Fred worked three jobs, earned his GED and an insurance sales license, and studied English at night through Jewish Family Services. An early and ardent supporter of Israel, Jacobs approached the United Jewish Appeal in Hartford, offering to solicit fellow survivors in the community. Over the decades, he continued to advocate for Israel, organizing rallies and marches to show communal support.

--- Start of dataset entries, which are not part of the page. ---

(** X7: under the instance built for a suffix, two requests are given
    the same host exactly when their digests are equal. *)
Theorem remap_same_host_iff_same_digest
        (k : char_kind) {Url : Type} {api : UrlApi Url}
        (s : list byte) (u1 u2 : Url) :
  strlen s <= INT_MAX - 17 ->
  host_set_arg (TSRemapDoRemap k (Some (instance_for s)) (Some u1))
  = host_set_arg (TSRemapDoRemap k (Some (instance_for s)) (Some u2))
  <-> request_digest k u1 = request_digest k u2.
Proof.
  intros Hs.
  destruct (remap_instance_for k s u1 Hs) as (H1 & _).
  destruct (remap_instance_for k s u2 Hs) as (H2 & _).
  rewrite H1, H2. split.
  - intros [= Heq].
    change ("."%byte :: cstr s) with (["."%byte] ++ cstr s) in Heq.
    rewrite !app_assoc in Heq.
    apply app_inv_tail in Heq. apply app_inv_tail in Heq.
    apply fmt_lx_injective; [apply request_digest_range ..|exact Heq].
  - intros Heq. now rewrite Heq.
Qed.

Lemma remap_same_host_iff_same_digest_witness :
  host_set_arg
    (TSRemapDoRemap SignedChar
       (Some (instance_for (bytes "tlmc.isp.example"))) (Some doc_request))
  = host_set_arg
      (TSRemapDoRemap SignedChar
         (Some (instance_for (bytes "tlmc.isp.example"))) (Some hello_request))
  <-> request_digest SignedChar doc_request
      = request_digest SignedChar hello_request.
Proof.
  apply (remap_same_host_iff_same_digest SignedChar
           (bytes "tlmc.isp.example") doc_request hello_request).
  vm_compute. discriminate.
Defined.

Lemma hex_char_is_no_dot (c : byte) (d : Z) :
  hex_value_of_char c = Some d -> Byte.eqb c "."%byte = false.
Proof.
  intros Hc. destruct (Byte.eqb c "."%byte) eqn:E; [|reflexivity].
  apply Byte.byte_dec_bl in E. subst c. discriminate Hc.
Qed.

Lemma split_at_dot_digits (ds : list byte) :
  forall a r rest,
    hex_value_from a ds = Some r ->
    split_at_dot (ds ++ "."%byte :: rest) = Some (ds, rest).
Proof.
  induction ds as [|c ds IH]; intros a r rest Hv;
    cbn [app split_at_dot hex_value_from] in *.
  - reflexivity.
  - destruct (hex_value_of_char c) as [d|] eqn:Hc; [|discriminate].
    rewrite (hex_char_is_no_dot c d Hc).
    now rewrite (IH _ _ rest Hv).
Qed.

Lemma parse_host_formatted (v : Z) (suffix : list byte) :
  0 <= v < 2 ^ 64 ->
  parse_host (fmt_lx v ++ "."%byte :: suffix) = Some (v, suffix).
Proof.
  intros Hv. destruct (fmt_lx_natural_hex v Hv) as [[Hval _] _].
  unfold parse_host.
  assert (Hsplit : split_at_dot (fmt_lx v ++ "."%byte :: suffix)
                   = Some (fmt_lx v, suffix)).
  { unfold hex_value in Hval.
    destruct (fmt_lx v) as [|c ds] eqn:E; [discriminate|].
    exact (split_at_dot_digits (c :: ds) 0 v suffix Hval). }
  rewrite Hsplit, Hval. reflexivity.
Qed.
(** * simple_ddl_parser.output: the reconciliation layer, embedded in Rocq

    The development follows [simple_ddl_parser/output/core.py],
    [base_data.py] and [table_data.py].  Python values are modelled as
    JSON-like trees, exceptions as an error monad, and the [Output]
    object as an explicit state: a store of table objects, the registry
    [tables_dict] from table ids to objects of the store, and the list
    [final_result] whose table entries alias objects of the store. *)

From stdpp Require Import gmap strings list fin_maps.

Set Warnings "-register-all,-notation-for-abbreviation,-clear-no-such-hyp".
Open Scope string_scope.
Open Scope list_scope.

(** ** Python values *)

(** [dict] objects are association lists in insertion order with
    string keys, as the parser produces them. *)
Inductive value : Type :=
| VNone
| VBool (b : bool)
| VInt (z : Z)
| VStr (s : string)
| VList (l : list value)
| VDict (d : list (string * value)).

Notation dict := (list (string * value)).

(** *** Dictionaries *)

Fixpoint dget {A} (k : string) (d : list (string * A)) : option A :=
  match d with
  | [] => None
  | (k', v) :: d' => if String.eqb k k' then Some v else dget k d'
  end.

(** [d[k] = v]: an existing key keeps its position, a new key goes last. *)
Fixpoint dset {A} (k : string) (v : A) (d : list (string * A)) : list (string * A) :=
  match d with
  | [] => [(k, v)]
  | (k', v') :: d' =>
      if String.eqb k k' then (k', v) :: d' else (k', v') :: dset k v d'
  end.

Archbishop LeRoy Bailey, Jr., senior pastor of The First Cathedral in Bloomfield, was a young clergyman when he began frequenting the Jacobs’ Budget Cleaners in Hartford. Over the years, Bailey not only became a regular customer, but a friend, and the Jacobs family got to know his wife and children. Fred convinced Bailey to join other clergy on a mission to Israel.

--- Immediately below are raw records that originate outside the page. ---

(** X21. The functions that scan the board read its rows 0 to 7 whatever
    its length: [getAllValidMoves], [checkWinner], [evaluateBoard],
    [minimax] with a window alpha < beta and, for a double of [0, 1) as
    the value of [Math.random()], [getBotMove] throw a TypeError exactly
    when the board has fewer than 8 rows; the lengths of the rows play no
    part. *)
Theorem short_board_throws (b : Board) :
  (∀ side, getAllValidMoves b side = TypeError ↔ (length b < 8)%nat)
  ∧ (checkWinner b = TypeError ↔ (length b < 8)%nat)
  ∧ (evaluateBoard b = TypeError ↔ (length b < 8)%nat)
  ∧ (∀ depth alpha beta isMaximizing, num_lt alpha beta = true →
       minimax b depth alpha beta isMaximizing = TypeError ↔ (length b < 8)%nat)
  ∧ (∀ random difficulty, unit_double random →
       getBotMove random b difficulty = TypeError ↔ (length b < 8)%nat).
Proof.
  destruct (decide (has_rows b)) as [Hb|Hb].
  - pose proof (proj1 (has_rows_length b) Hb) as Hlen.
    split; [|split; [|split; [|split]]].
    + intros side. destruct (getAllValidMoves_total b side Hb) as (ms & -> & _).
      split; [done | by intros ?].
    + destruct (checkWinner_total b Hb) as (wm & bm & _ & _ & ->).
      split; [done | by intros ?].
    + destruct (evaluateBoard_total b Hb) as (score & ->).
      split; [done | by intros ?].
    + intros depth alpha beta isMaximizing Hlt.
      destruct (minimax_bounded depth b alpha beta isMaximizing Hb Hlt)
        as (r & _ & -> & _). split; [done | by intros ?].
    + intros random difficulty Hrange.
      destruct (getBotMove_total random Hrange b difficulty Hb)
        as (moves & _ & [[_ ->]|(m & _ & ->)]); (split; [done | by intros ?]).
  - assert (length b < 8)%nat as Hlen.
    { destruct (decide (length b < 8)%nat); [done|].
      destruct Hb. by apply has_rows_length. }
    split; [|split; [|split; [|split]]].
    + intros side. by rewrite getAllValidMoves_throws.
    + by rewrite checkWinner_throws.
    + by rewrite evaluateBoard_throws.
    + intros depth alpha beta isMaximizing _.
      rewrite minimax_unfold, checkWinner_throws by done. done.
    + intros random difficulty _. unfold getBotMove.
      by rewrite getAllValidMoves_throws.
Qed.


(** * A new game while a move is animated *)

Lemma resetGame_value (s : Game.State) :
  Game.resetGame s
  = Ok (Game.mkState initial_board white None [] null (Game.difficulty s)
          (Game.isThinking s) None).
Proof. unfold Game.resetGame. by rewrite createInitialBoard_value. Qed.

(** X22. [resetGame] does not cancel the callback of a move that a click
    has started.  On an 8x8 board, when the moves offered are moves of
    [getAllValidMoves] for white: called between the click that starts a
    move and the callback of the move, [resetGame] installs the starting
    position with white to play, and the callback then leaves the state
    it would have left without the reset, whose board is the one
    [makeMove] gives for the board and the move of the click. *)
Theorem resetGame_undone (s s1 s2 : Game.State) (r c : Z) (m : Move) (all : list Move) :
  wf_board (Game.board s) →
  getAllValidMoves (Game.board s) white = Ok all →
  (∀ m', m' ∈ Game.validMoves s → m' ∈ all) →
  Game.handleCellClick s r c = Ok (s1, Some m) → Game.resetGame s1 = Ok s2 →
  Game.board s2 = initial_board ∧ Game.currentPlayer s2 = white
  ∧ Game.winner s2 = null ∧ Game.animatingMove s2 = None
  ∧ ∃ b', makeMove (Game.board s) m = Ok b'
      ∧ Game.playerMoveDone (Game.board s) m s2
        = Game.playerMoveDone (Game.board s) m s1
      ∧ Game.board (Game.playerMoveDone (Game.board s) m s2).1 = b'.
Proof.
  intros Hwf Hall Hlegal Hclick Hreset.
  apply click_started in Hclick as (Hwin & Hturn & Hanim & Hin & _ & ->).
  rewrite resetGame_value in Hreset. injection Hreset as <-. simpl.
  repeat (split; [done|]).
  destruct (legal_move_applies _ _ _ m Hwf Hall (Hlegal m Hin)) as (b' & w & Hmk & _ & Hw).
  exists b'. split; [done|].
  unfold Game.playerMoveDone. rewrite Hmk, Hw. simpl. rewrite Hwin, Hturn.
  split; [done|]. by case_decide.
Qed.

Lemma resetGame_undone_witness :
  wf_board capture_board
  ∧ getAllValidMoves capture_board white = Ok [white_jump]
  ∧ Game.handleCellClick (white_selected capture_board) 2 1
    = Ok (Game.mkState capture_board white (Some (mkPosition 4 3)) [white_jump] null
            1000 false (Some white_jump), Some white_jump)
  ∧ Game.resetGame
      (Game.mkState capture_board white (Some (mkPosition 4 3)) [white_jump] null
         1000 false (Some white_jump))
    = Ok (white_to_play initial_board)
  ∧ Game.board (white_to_play initial_board) = initial_board
  ∧ Game.currentPlayer (white_to_play initial_board) = white
  ∧ Game.winner (white_to_play initial_board) = null
  ∧ Game.animatingMove (white_to_play initial_board) = None
  ∧ ∃ b', makeMove (Game.board (white_selected capture_board)) white_jump = Ok b'
      ∧ Game.playerMoveDone (Game.board (white_selected capture_board)) white_jump
          (white_to_play initial_board)
        = Game.playerMoveDone (Game.board (white_selected capture_board)) white_jump
            (Game.mkState capture_board white (Some (mkPosition 4 3)) [white_jump] null
               1000 false (Some white_jump))
      ∧ Game.board (Game.playerMoveDone (Game.board (white_selected capture_board))
                      white_jump (white_to_play initial_board)).1 = b'.
Proof.
  split; [exact wf_capture_board|]. split; [reflexivity|].
  split; [reflexivity|]. split; [vm_compute; reflexivity|].
  exact (resetGame_undone (white_selected capture_board)
           (Game.mkState capture_board white (Some (mkPosition 4 3)) [white_jump] null
              1000 false (Some white_jump))
           (white_to_play initial_board) 2 1 white_jump [white_jump]
           wf_capture_board eq_refl (λ m' Hm', Hm') eq_refl eq_refl).
Defined.


(** * The difficulty selector *)

(** X23. For every rating the selector shows one of its five levels, one
    whose rating is nearest to the rating of the game, and the lower of
    the two when two levels are equally near; for the rating of a level
    it shows that level. *)
Theorem currentDifficulty_nearest (difficulty : Z) :
  (∃ level,
     Selector.currentDifficulty difficulty = Ok level
     ∧ level ∈ Selector.difficulties
     ∧ ∀ l, l ∈ Selector.difficulties →
         Z.abs (Selector.elo level - difficulty) ≤ Z.abs (Selector.elo l - difficulty)
         ∧ (Z.abs (Selector.elo l - difficulty)
            = Z.abs (Selector.elo level - difficulty) →
            Selector.elo level ≤ Selector.elo l))
  ∧ ∀ l, l ∈ Selector.difficulties → Selector.currentDifficulty (Selector.elo l) = Ok l.
Proof.
  split.
  - unfold Selector.currentDifficulty, Selector.reduce, Selector.difficulties.
    cbn [foldl Selector.elo].
    repeat case_decide;
      (eexists; split; [reflexivity|]; split;
       [rewrite !elem_of_cons; by auto 10|]);
      intros l Hl; unfold Selector.difficulties in Hl;
      repeat (apply elem_of_cons in Hl as [->|Hl]); try (by apply elem_of_nil in Hl);
      cbn [Selector.elo] in *; lia.
  - intros l Hl. unfold Selector.difficulties in Hl.
    repeat (apply elem_of_cons in Hl as [->|Hl]); try (by apply elem_of_nil in Hl);
      vm_compute; reflexivity.
Qed.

In 2012, Bailey and his congregation hosted “Night to Honor Israel,” an event of the national advocacy group, Christians United for Israel. In his introductory remarks, the pastor credited
his love of Israel to Jacobs.
For the next 65 years, Jacobs worked to organize, engage, and take care of Holocaust survivors in greater Hartford. “His mission was that the Holocaust not be forgotten,” says Bob Fishman, executive director of the Jewish Federation Association of Connecticut (JFACT). “The main thing he wanted was for the community to recognize the Holocaust, even in the late ’50s before it was called ‘Yom Hashoah.’ It’s to his credit that he pulled it off.”
The annual commemorative ceremony, which began as a recognition of the Warsaw Ghetto uprising, was first held in the JCC auditorium, later evolving into the annual communal Yom Hashoah service now held at Beth El Temple in West Hartford. In 1981, Jacobs spearheaded a fundraising effort to commission Hartford sculptor Elbert Weinberg, who created the Holocaust monument in front of the JCC. Jacobs organized an annual program there between Rosh Hashana and Yom Kippur for survivors who had lost family members to the Nazis and had no gravesites to visit.

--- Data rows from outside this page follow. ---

(** X11. [remove_task] of an id that is not registered returns False and
    only logs the warning that the task was not found.  For a registered id it returns True; afterwards
    the id is gone from the registry and the other ids are as before, no
    job carries the id as a tag, every job without that tag is still
    installed, the file observer kept under the id is stopped and
    forgotten, and the Task objects and the history are untouched (the
    rows of a removed task stay). *)
Theorem remove_task_effect (id : string) (s : Scheduler) :
  (tasks s !! id = None ->
     (remove_task id s).1 = false ∧
     logged [(WARNING, "Task " +:+ id +:+ " not found")] s (remove_task id s).2) ∧
  (∀ t, tasks s !! id = Some t ->
     let s' := (remove_task id s).2 in
     (remove_task id s).1 = true ∧
     tasks s' = delete id (tasks s) ∧
     jobs_tagged id s' = [] ∧
     (∀ j, In j (jobs s) -> has_tag id j = false -> In j (jobs s')) ∧
     file_observers s' !! id = None ∧
     (∀ n o, file_observers s !! id = Some n -> observers s !! n = Some o ->
        observers s' !! n = Some (mkObserver (obs_task_id o) (obs_path o) false)) ∧
     heap s' = heap s ∧ history s' = history s).
Proof.
  unfold remove_task. split.
  - intros ->. cbn. split; [reflexivity|]. apply logged_logger.
  - intros t ->. unfold jobs_tagged. cbn.
    destruct (file_observers s !! id) as [n|] eqn:Ef; cbn.
    + repeat split.
      * apply clear_none_tagged.
      * intros j. apply clear_keeps_untagged.
      * apply lookup_delete_eq.
      * intros n' o [= <-] Ho. unfold stop_observer. rewrite Ho.
        apply list_lookup_insert_eq. eapply lookup_lt_Some; eauto.
    + repeat split.
      * apply clear_none_tagged.
      * intros j. apply clear_keeps_untagged.
      * exact Ef.
      * intros n' o H. discriminate.
Qed.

Ronny Siegel worked with Jacobs for many years as the JCC staff person for the two annual Holocaust commemorations. “Fred had a great sense of humor,” she says. “But as the unrelenting force behind the programs, he was serious, committed, dedicated, and was driven by the mission to remember those who perished in the Holocaust. He fully understood the role of the commemoration ceremonies in the life of the Jewish community. Through his persistence, these ceremonies are now significant yearly events in our community.”
The current Yom Hashoah committee at the Mandell JCC is planning a tribute to Jacobs at the annual commemorative ceremony.
When JFACT was asked to organize an annual state Holocaust commemoration in the senate chamber, beginning in 1978, Jacobs “jumped on board,” says Bob Fishman, as he did when JFACT joined the global Save Darfur movement. “I told Fred that it would be important for him to talk about his experiences and what we didn’t learn from the Holocaust, and he did,” Fishman says.
“When my father spoke about the Holocaust to kids, he wanted them to understand that the Holocaust was a horrible thing, but that we can triumph and overcome so much if we just try,” says Adele Jacobs. “He spoke about how to be kind and loving; that was his message.”
Adele Jacobs cites the two mantras her father carried with him throughout his life. “One was ‘We shall overcome’ and he never gave that up,” she says.
The second was a request of sorts: “If we who suffered so tremendously at the hands of humanity could instill charity in our children, then you who are so fortunate and so privileged can try to live by that credo as well.”
“My father was my moral compass,” says Henry Jacobs, a practicing attorney and ob/gyn in West Hartford. Jacobs is also senior U.S. Civil Surgeon in Connecticut, performing medical examinations for immigrants, a position he took at his father’s suggestion. “People thought a lot of him because he could be depended upon to be honest, and would put others’ interests ahead of his own. He came back from as dreadful an experience in life as anyone could endure, only to create a family and maintain a personal that stood for decency. He set the ‘mensch bar’ high.”